Lavin has an unemployment rate of 0.71%. As of 2005, there were 20 people employed in the primary economic sector and about 8 businesses involved in this sector. 2 people are employed in the secondary sector and there is 1 business in this sector. 50 people are employed in the tertiary sector, with 9 businesses in this sector.

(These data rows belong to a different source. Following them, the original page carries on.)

(** * Metagenomics_pipeline: kraken_abundance_pipeline.py

    A shallow embedding of [process_sample] and [aggregate_kraken_results]
    from [src/Metagenomics_pipeline/kraken_abundance_pipeline.py], and the
    properties of the report aggregation and of the per-sample driver.

    Python values are modelled as follows.
    - [str] is [string]; texts are taken in their ASCII form.
    - [int] is [Z].
    - A [dict] is an association list in insertion order ([PyDict]):
      assigning to a key that is present keeps the key's position.
    - A pandas [DataFrame] is [DataFrame]: column labels and rows of cells.
    - The file system, the directory listing and the three external tools
      are fields of [World]; what the code writes or calls is recorded as a
      list of [Event]s.
    - A raised exception is an [Exn]; a call either returns or raises
      ([Outcome]). *)

From Stdlib Require Import String Ascii List ZArith Bool Lia.
From Stdlib Require Import Numbers.DecimalString.
Import ListNotations.

Open Scope string_scope.
Open Scope list_scope.

Set Implicit Arguments.

(* ================================================================== *)
(** * Python string primitives *)
(* ================================================================== *)

Definition TAB : ascii := "009"%char.
Definition NL : ascii := "010"%char.
Definition UNDERSCORE : ascii := "_"%char.
Definition SLASH : ascii := "/"%char.

(** [str.isspace] on one ASCII character: TAB, LF, VT, FF, CR, the four
    separators FS GS RS US, and the blank. *)
Definition is_space (c : ascii) : bool :=
  let n := nat_of_ascii c in
  ((9 <=? n) && (n <=? 13) || (28 <=? n) && (n <=? 32))%nat.

Fixpoint lstrip (s : string) : string :=
  match s with
  | EmptyString => EmptyString
  | String c r => if is_space c then lstrip r else s
  end.

Fixpoint rstrip (s : string) : string :=
  match s with
  | EmptyString => EmptyString
  | String c r =>
      match rstrip r with
      | EmptyString => if is_space c then EmptyString else String c EmptyString
      | r' => String c r'
      end
  end.

(** [s.strip()] *)
Definition strip (s : string) : string := rstrip (lstrip s).

(** [s.split(sep)] for a one-character separator: never the empty list. *)
Fixpoint split_on (sep : ascii) (s : string) : list string :=
  match s with
  | EmptyString => [EmptyString]
  | String c r =>
      if Ascii.eqb c sep then EmptyString :: split_on sep r
      else match split_on sep r with
           | [] => [String c EmptyString]
           | x :: xs => String c x :: xs
           end
  end.

(** [sep.join(l)] *)
Fixpoint join (sep : string) (l : list string) : string :=
  match l with
  | [] => EmptyString
  | [x] => x
  | x :: xs => x ++ sep ++ join sep xs
  end.

(** [s.endswith(suffix)] *)
Fixpoint endswith (s suffix : string) : bool :=
  String.eqb s suffix ||
  match s with
  | EmptyString => false
  | String _ r => endswith r suffix
  end.

(** [s.startswith(c)] for a one-character prefix. *)
Definition startswith_char (s : string) (c : ascii) : bool :=
  match s with
  | String d _ => Ascii.eqb d c
  | EmptyString => false
  end.

(** The lines a text file yields when iterated: each keeps its newline,
    the last may lack one, an empty file yields none. *)
Fixpoint file_lines (s : string) : list string :=
  match s with
  | EmptyString => []
  | String c r =>
      if Ascii.eqb c NL then String c EmptyString :: file_lines r
      else match file_lines r with
           | [] => [String c EmptyString]
           | l :: ls => String c l :: ls
           end
  end.

(** [l[:-1]] *)
Definition all_but_last (A : Type) (l : list A) : list A := removelast l.

(** A character does not occur in a string. *)
Fixpoint char_free (c : ascii) (s : string) : bool :=
  match s with
  | EmptyString => true
  | String d r => negb (Ascii.eqb d c) && char_free c r
  end.

(** ** [int(s)] and [str(n)] *)

Definition is_digit (c : ascii) : bool :=
  let n := nat_of_ascii c in ((48 <=? n) && (n <=? 57))%nat.

Definition digit_value (c : ascii) : Z := Z.of_nat (nat_of_ascii c - 48).

(** Digits with single underscores allowed between two digits, as the
    integer literal grammar of [int()] has it.  [prev] tells whether the
    previous character was a digit. *)
Fixpoint int_digits (s : string) (acc : Z) (prev : bool) : option Z :=
  match s with
  | EmptyString => if prev then Some acc else None
  | String c r =>
      if is_digit c then int_digits r (10 * acc + digit_value c)%Z true
      else if Ascii.eqb c UNDERSCORE then
             (if prev then int_digits r acc false else None)
      else None
  end.

(** The white space that [int()] skips around an ASCII literal: TAB, LF,
    VT, FF, CR and the blank, a smaller set than that of [str.strip()]. *)
Definition is_int_space (c : ascii) : bool :=
  let n := nat_of_ascii c in
  ((9 <=? n) && (n <=? 13) || (n =? 32))%nat.

Fixpoint int_lstrip (s : string) : string :=
  match s with
  | EmptyString => EmptyString
  | String c r => if is_int_space c then int_lstrip r else s
  end.

Fixpoint int_rstrip (s : string) : string :=
  match s with
  | EmptyString => EmptyString
  | String c r =>
      match int_rstrip r with
      | EmptyString =>
          if is_int_space c then EmptyString else String c EmptyString
      | r' => String c r'
      end
  end.

(** The number of digits of a literal; underscores and the sign do not
    count. *)
Fixpoint digit_count (s : string) : Z :=
  match s with
  | EmptyString => 0%Z
  | String c r => ((if is_digit c then 1 else 0) + digit_count r)%Z
  end.

(** The default limit on the digits of a decimal conversion
    ([sys.int_info.default_max_str_digits], CPython 3.11 and later). *)
Definition MAX_STR_DIGITS : Z := 4300%Z.

(** [int(s)], base 10: the white space [int()] knows is dropped on both
    sides, one sign is allowed, the digits may be separated by single
    underscores, and a literal of more than [MAX_STR_DIGITS] digits is
    refused; [None] stands for [ValueError]. *)
Definition py_int (s : string) : option Z :=
  match int_rstrip (int_lstrip s) with
  | EmptyString => None
  | String c r =>
      let negative := Ascii.eqb c "-" in
      let body := if negative || Ascii.eqb c "+" then r else String c r in
      if (digit_count body <=? MAX_STR_DIGITS)%Z then
        if negative then option_map Z.opp (int_digits body 0%Z false)
        else int_digits body 0%Z false
      else None
  end.

(** [str(n)] for an [int].  It is applied to counts that [py_int]
    accepted, which have at most [MAX_STR_DIGITS] digits, and to the
    integers of a numeric metadata column, which are 64-bit: in that range
    [str] does not raise. *)
Definition str_of_int (n : Z) : string := NilZero.string_of_int (Z.to_int n).

(** ** [os.path.join(a, b)] (POSIX) *)
Definition os_path_join (a b : string) : string :=
  if startswith_char b SLASH then b
  else if String.eqb a EmptyString || endswith a "/" then a ++ b
  else a ++ "/" ++ b.

(* ================================================================== *)
(** * Python dictionaries *)
(* ================================================================== *)

Section Dict.
Variable V : Type.

Definition PyDict := list (string * V).

(** [d[k]]; [None] stands for [KeyError]. *)
Fixpoint dict_get (k : string) (d : PyDict) : option V :=
  match d with
  | [] => None
  | (k', v) :: d' => if String.eqb k k' then Some v else dict_get k d'
  end.

(** [d[k] = v]: in place when [k] is present, appended otherwise. *)
Fixpoint dict_set (k : string) (v : V) (d : PyDict) : PyDict :=
  match d with
  | [] => [(k, v)]
  | (k', v') :: d' =>
      if String.eqb k k' then (k, v) :: d'
      else (k', v') :: dict_set k v d'
  end.

Definition dict_keys (d : PyDict) : list string := map fst d.

(** [{**d, **e}]: the items of [e] assigned into [d] in order. *)
Definition dict_update (d e : PyDict) : PyDict :=
  fold_left (fun acc kv => dict_set (fst kv) (snd kv) acc) e d.
End Dict.

(* ================================================================== *)
(** * Data model *)
(* ================================================================== *)

(** A value held in a metadata table or in an aggregated record.  Only a
    [str] can compare equal to a sample identifier; any other value
    (float, bool, NaN, ...) is carried by the text [str()] gives it. *)
Inductive Cell : Type :=
| CStr (s : string)
| CInt (n : Z)
| COther (shown : string).

Definition NaN : Cell := COther "nan".

(** [str(v)] *)
Definition cell_str (v : Cell) : string :=
  match v with
  | CStr s => s
  | CInt n => str_of_int n
  | COther t => t
  end.

(** [v == s] for a [str] [s]. *)
Definition cell_eq_str (v : Cell) (s : string) : bool :=
  match v with
  | CStr t => String.eqb t s
  | _ => false
  end.

(** A metadata table: column labels, and one list of cells per row.  A
    row shorter than the labels reads as NaN in the missing places. *)
Record DataFrame : Type := {
  columns : list string;
  rows : list (list Cell)
}.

The historical population is given in the following table:

| year | population |
|---|---|
| 1835 | 359 |
| 1850 | 367 |
| 1900 | 249 |
| 1950 | 242 |
| 1970 | 155 |
| 1990 | 184 |
| 2000 | 174 |

==Languages==
Most of the population (As of 2000) speaks Rhaeto-Romance (75.9%), with German being second most common (23.0%) and Portuguese being third ( 0.6%). By the 19th Century there was a German-speaking minority in Lavin. However the majority speak the Vallader Romansh dialect. Between 1880 and 1941 the Romansh speaking percentage remained the same (83%). In the last decades the Romansh speaking percentage has decreased. In 1990 91% of the population understood Romansh, though some spoke it as a second language, and in 2000 it was 86%.

Languages in Lavin
| Languages | Census 1980 |  | Census 1990 |  | Census 2000 |  |
| Number | Percent | Number | Percent | Number | Percent |
| German | 33 | 18.13% | 38 | 20.65% | 40 | 22.99% |
| Romanish | 147 | 80.77% | 145 | 78.80% | 132 | 75.86% |
| Population | 182 | 100% | 184 | 100% | 174 | 100% |

==Heritage sites of national significance==

The abandoned village of Gonda is listed as a Swiss heritage site of national significance. Gonda was first mentioned about 1160 and by the 17th Century was abandoned. In 1983 it was restored.